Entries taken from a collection
(** * Salesforce "add to permission set" action: a shallow embedding

    The action is a JavaScript module with three lifecycle entry points
    ([invoke], [error], [halt]) and two helpers taken from the shared
    utilities bundle ([getBaseURL], [getAuthorizationHeader]).

    Modelling conventions.
    - A JavaScript string is a [string]: a sequence of code units, here
      restricted to U+0000..U+00FF (one [ascii] per code unit).
    - A value read from a response body is a [value] (JSON plus
      [undefined]); property reads, truthiness and string conversion
      follow the language, including the [TypeError] raised on reading a
      property of [null] or [undefined], and the one raised on
      converting to a string an object with a member named [toString].
    - [params] fields are optional strings, as the JSDoc of the entry
      points declares them; [None] stands for an absent property.
    - [context.environment] and [context.secrets] are finite maps from
      names to strings.
    - Asynchronous code runs sequentially; it is written in a monad that
      threads the list of HTTP requests issued so far and may throw.
    - A response has a status, a status text and a body; [ok] is the
      status range 200-299, and the body can be read once.
    - [console.log] output is not part of the model; the string
      conversions of its template literals are, since they can throw.

    The repository also keeps an earlier variant of the script, which
    takes the access token and the instance URL from the context and
    classifies errors in its error handler; it is embedded as
    [LegacyScript] and [Legacy.error]. *)

From Stdlib Require Import ZArith Ascii String List Bool DecimalString.
From stdpp Require Import gmap strings.
Import ListNotations.

Set Warnings "-register-all".
Local Open Scope Z_scope.

(** ** JavaScript strings *)

Module JsString.

(** [s.startsWith(p)] *)
Definition startsWith (s p : string) : bool := String.prefix p s.

(** [s.endsWith(p)] *)
Fixpoint endsWith (s p : string) : bool :=
  String.eqb s p ||
  match s with
  | EmptyString => false
  | String _ s' => endsWith s' p
  end.

(** [s.includes(p)] *)
Fixpoint includes (s p : string) : bool :=
  String.prefix p s ||
  match s with
  | EmptyString => false
  | String _ s' => includes s' p
  end.

(** [s.slice(0, -1)]: all but the last code unit. *)
Fixpoint slice_0_m1 (s : string) : string :=
  match s with
  | EmptyString => EmptyString
  | String c s' =>
      match s' with
      | EmptyString => EmptyString
      | String _ _ => String c (slice_0_m1 s')
      end
  end.

(** Lower-casing of one code unit below U+0100: A-Z and the Latin-1
    capitals U+00C0..U+00DE (but not the multiplication sign U+00D7)
    move up by 32; every other unit is unchanged. *)
Definition lower_unit (c : ascii) : ascii :=
  let n := N_of_ascii c in
  if ((65 <=? n) && (n <=? 90) ||
      (192 <=? n) && (n <=? 222) && negb (n =? 215))%N
  then ascii_of_N (n + 32) else c.

(** [s.toLowerCase()] *)
Fixpoint toLowerCase (s : string) : string :=
  match s with
  | EmptyString => EmptyString
  | String c s' => String (lower_unit c) (toLowerCase s')
  end.

(** Decimal rendering of an integer, as in a template literal. *)
Definition of_Z (n : Z) : string := NilEmpty.string_of_int (Z.to_int n).

(** [parts.join(sep)] *)
Fixpoint join (sep : string) (parts : list string) : string :=
  match parts with
  | [] => EmptyString
  | [p] => p
  | p :: rest => p +:+ sep +:+ join sep rest
  end.

End JsString.

(** ** JavaScript values *)

(** Numbers are restricted to the safe integers (of magnitude below
    2^53), which a template literal prints in plain decimal with their
    exact digits.  An object lists its own properties in enumeration
    order. *)
Inductive value : Type :=
| VUndefined
| VNull
| VBool (b : bool)
| VNum (n : Z)
| VStr (s : string)
| VArr (elems : list value)
| VObj (fields : list (string * value)).

(** Errors raised by the program ([new Error(..)]) or by the runtime. *)
Inductive exn : Type :=
| Error (message : string)
| TypeError (message : string)
| SyntaxError (message : string).

Definition message (e : exn) : string :=
  match e with
  | Error m | TypeError m | SyntaxError m => m
  end.

(** The result of evaluating an expression or a call: a value, or a
    thrown error (a rejected promise, for asynchronous code). *)
Inductive outcome (A : Type) : Type :=
| Return (a : A)
| Throw (e : exn).
Arguments Return {A} a.
Arguments Throw {A} e.

Module Js.

(** [ToBoolean] *)
Definition truthy (v : value) : bool :=
  match v with
  | VUndefined | VNull => false
  | VBool b => b
  | VNum n => negb (n =? 0)
  | VStr s => negb (String.eqb s EmptyString)
  | VArr _ | VObj _ => true
  end.

Definition nullish (v : value) : bool :=
  match v with
  | VUndefined | VNull => true
  | _ => false
  end.

(** An optional string seen as a value ([None] is [undefined]). *)
Definition of_option (o : option string) : value :=
  match o with
  | Some s => VStr s
  | None => VUndefined
  end.

(** [a || b] on optional strings. *)
Definition or (a b : option string) : option string :=
  match a with
  | Some s => if String.eqb s EmptyString then b else a
  | None => b
  end.

(** [!a] on an optional string. *)
Definition falsy (a : option string) : bool :=
  match a with
  | Some s => String.eqb s EmptyString
  | None => true
  end.

Fixpoint assoc (k : string) (fields : list (string * value)) : value :=
  match fields with
  | [] => VUndefined
  | (k', v) :: rest => if String.eqb k k' then v else assoc k rest
  end.

(** [v.k] for the named properties this program reads ([records],
    [Id], [id], [errorCode], [message], [access_token], [length]);
    none of them is inherited from a prototype, except [length] of
    arrays and strings. *)
Definition get (v : value) (k : string) : outcome value :=
  match v with
  | VUndefined =>
      Throw (TypeError ("Cannot read properties of undefined (reading '" +:+ k +:+ "')"))
  | VNull =>
      Throw (TypeError ("Cannot read properties of null (reading '" +:+ k +:+ "')"))
  | VObj fields => Return (assoc k fields)
  | VArr elems =>
      Return (if String.eqb k "length" then VNum (Z.of_nat (length elems))
              else VUndefined)
  | VStr s =>
      Return (if String.eqb k "length" then VNum (Z.of_nat (String.length s))
              else VUndefined)
  | VBool _ | VNum _ => Return VUndefined
  end.

(** [v[0]] *)
Definition get0 (v : value) : outcome value :=
  match v with
  | VUndefined =>
      Throw (TypeError "Cannot read properties of undefined (reading '0')")
  | VNull =>
      Throw (TypeError "Cannot read properties of null (reading '0')")
  | VObj fields => Return (assoc "0" fields)
  | VArr elems => Return (hd VUndefined elems)
  | VStr s =>
      Return (match s with
              | EmptyString => VUndefined
              | String c _ => VStr (String c EmptyString)
              end)
  | VBool _ | VNum _ => Return VUndefined
  end.

(** [Object.hasOwn(v, k)] for the members of a JSON object. *)
Fixpoint has_own (k : string) (fields : list (string * value)) : bool :=
  match fields with
  | [] => false
  | (k', _) :: rest => String.eqb k k' || has_own k rest
  end.

(** [ToString], as applied by a template literal.  A JSON object with
    a member named [toString] hides [Object.prototype.toString] behind
    a value that cannot be called, and [valueOf] gives no primitive, so
    the conversion throws a [TypeError]; every other object prints as
    '[object Object]'.  An array prints its elements, [null] as the
    empty string, joined by commas, and throws when an element does.
    Numbers are the integers of the safe range, where the decimal
    digits are what the platform prints.

    [can_print] tells whether the conversion returns, [print] what it
    returns then. *)
Fixpoint can_print (v : value) : bool :=
  match v with
  | VArr elems =>
      (fix each (l : list value) : bool :=
         match l with
         | [] => true
         | x :: l' => can_print x && each l'
         end) elems
  | VObj fields => negb (has_own "toString" fields)
  | _ => true
  end.

Fixpoint print (v : value) : string :=
  match v with
  | VUndefined => "undefined"
  | VNull => "null"
  | VBool b => if b then "true" else "false"
  | VNum n => JsString.of_Z n
  | VStr s => s
  | VArr elems =>
      JsString.join ","
        ((fix each (l : list value) : list string :=
            match l with
            | [] => []
            | x :: l' =>
                (match x with
                 | VUndefined | VNull => EmptyString
                 | _ => print x
                 end) :: each l'
            end) elems)
  | VObj _ => "[object Object]"
  end.

Definition to_string (v : value) : outcome string :=
  if can_print v then Return (print v)
  else Throw (TypeError "Cannot convert object to primitive value").

(** [v === 'literal'] *)
Definition is_str (v : value) (literal : string) : bool :=
  match v with
  | VStr s => String.eqb s literal
  | _ => false
  end.

(** [v === n] for a number literal. *)
Definition is_num (v : value) (n : Z) : bool :=
  match v with
  | VNum m => m =? n
  | _ => false
  end.

Fixpoint some_elems (f : value -> outcome value) (elems : list value) : outcome bool :=
  match elems with
  | [] => Return false
  | x :: rest =>
      match f x with
      | Return r => if truthy r then Return true else some_elems f rest
      | Throw e => Throw e
      end
  end.

(** [v.some(f)]: the array method when [v] is an array; otherwise the
    property read or the call fails. *)
Definition some (v : value) (f : value -> outcome value) : outcome bool :=
  match v with
  | VArr elems => some_elems f elems
  | VUndefined =>
      Throw (TypeError "Cannot read properties of undefined (reading 'some')")
  | VNull =>
      Throw (TypeError "Cannot read properties of null (reading 'some')")
  | _ => Throw (TypeError "errorResult.some is not a function")
  end.

End Js.

(** ** Platform encoders *)

Module Encode.

Definition dquote : ascii := ascii_of_N 34.
Definition backslash : ascii := ascii_of_N 92.

Definition digit_of (alphabet : string) (n : N) : ascii :=
  match String.get (N.to_nat n) alphabet with
  | Some c => c
  | None => "?"%char
  end.

Definition b64 : N -> ascii :=
  digit_of "ABCDEFGHIJKLMNOPQRSTUVWXYZabcdefghijklmnopqrstuvwxyz0123456789+/".

Fixpoint base64 (units : list N) : string :=
  (match units with
   | [] => EmptyString
   | [a] =>
       String (b64 (a / 4)) (String (b64 (a mod 4 * 16)) "==")
   | [a; b] =>
       String (b64 (a / 4)) (String (b64 (a mod 4 * 16 + b / 16))
         (String (b64 (b mod 16 * 4)) "="))
   | a :: b :: c :: rest =>
       String (b64 (a / 4)) (String (b64 (a mod 4 * 16 + b / 16))
         (String (b64 (b mod 16 * 4 + c / 64)) (String (b64 (c mod 64))
           (base64 rest))))
   end)%N.

Fixpoint units (s : string) : list N :=
  match s with
  | EmptyString => []
  | String c s' => N_of_ascii c :: units s'
  end.

(** [btoa(s)]; every code unit of the model is below U+0100, so the
    call does not raise [InvalidCharacterError]. *)
Definition btoa (s : string) : string := base64 (units s).

Definition hex_upper : N -> ascii := digit_of "0123456789ABCDEF".
Definition hex_lower : N -> ascii := digit_of "0123456789abcdef".

Definition percent (byte : N) : string :=
  String "%" (String (hex_upper (byte / 16))
    (String (hex_upper (byte mod 16)) EmptyString))%N.

(** UTF-8 bytes of a code unit below U+0100. *)
Definition utf8 (n : N) : list N :=
  (if n <? 128 then [n] else [192 + n / 64; 128 + n mod 64])%N.

Definition percent_unit (c : ascii) : string :=
  fold_right (fun b acc => percent b +:+ acc) EmptyString
             (utf8 (N_of_ascii c)).

Definition alphanumeric (c : ascii) : bool :=
  let n := N_of_ascii c in
  ((48 <=? n) && (n <=? 57) || (65 <=? n) && (n <=? 90) ||
   (97 <=? n) && (n <=? 122))%N.

Fixpoint member (c : ascii) (s : string) : bool :=
  match s with
  | EmptyString => false
  | String c' s' => Ascii.eqb c c' || member c s'
  end.

Fixpoint encodeURIComponent (s : string) : string :=
  match s with
  | EmptyString => EmptyString
  | String c s' =>
      (if alphanumeric c || member c "-_.!~*'()"
       then String c EmptyString else percent_unit c)
      +:+ encodeURIComponent s'
  end.

(** The [application/x-www-form-urlencoded] serializer of
    [URLSearchParams]. *)
Fixpoint form_encode (s : string) : string :=
  match s with
  | EmptyString => EmptyString
  | String c s' =>
      (if Ascii.eqb c " " then "+"
       else if alphanumeric c || member c "*-._"
       then String c EmptyString else percent_unit c)
      +:+ form_encode s'
  end.

(** [params.toString()] for a [URLSearchParams] built by [append]. *)
Definition URLSearchParams_toString (params : list (string * string)) : string :=
  JsString.join "&"
    (map (fun '(k, v) => form_encode k +:+ "=" +:+ form_encode v) params).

### [ACTIVITY]
Only one number is expected: the count of lines above that contain the string "JavaScript".

### [WRITTEN ANSWER]
4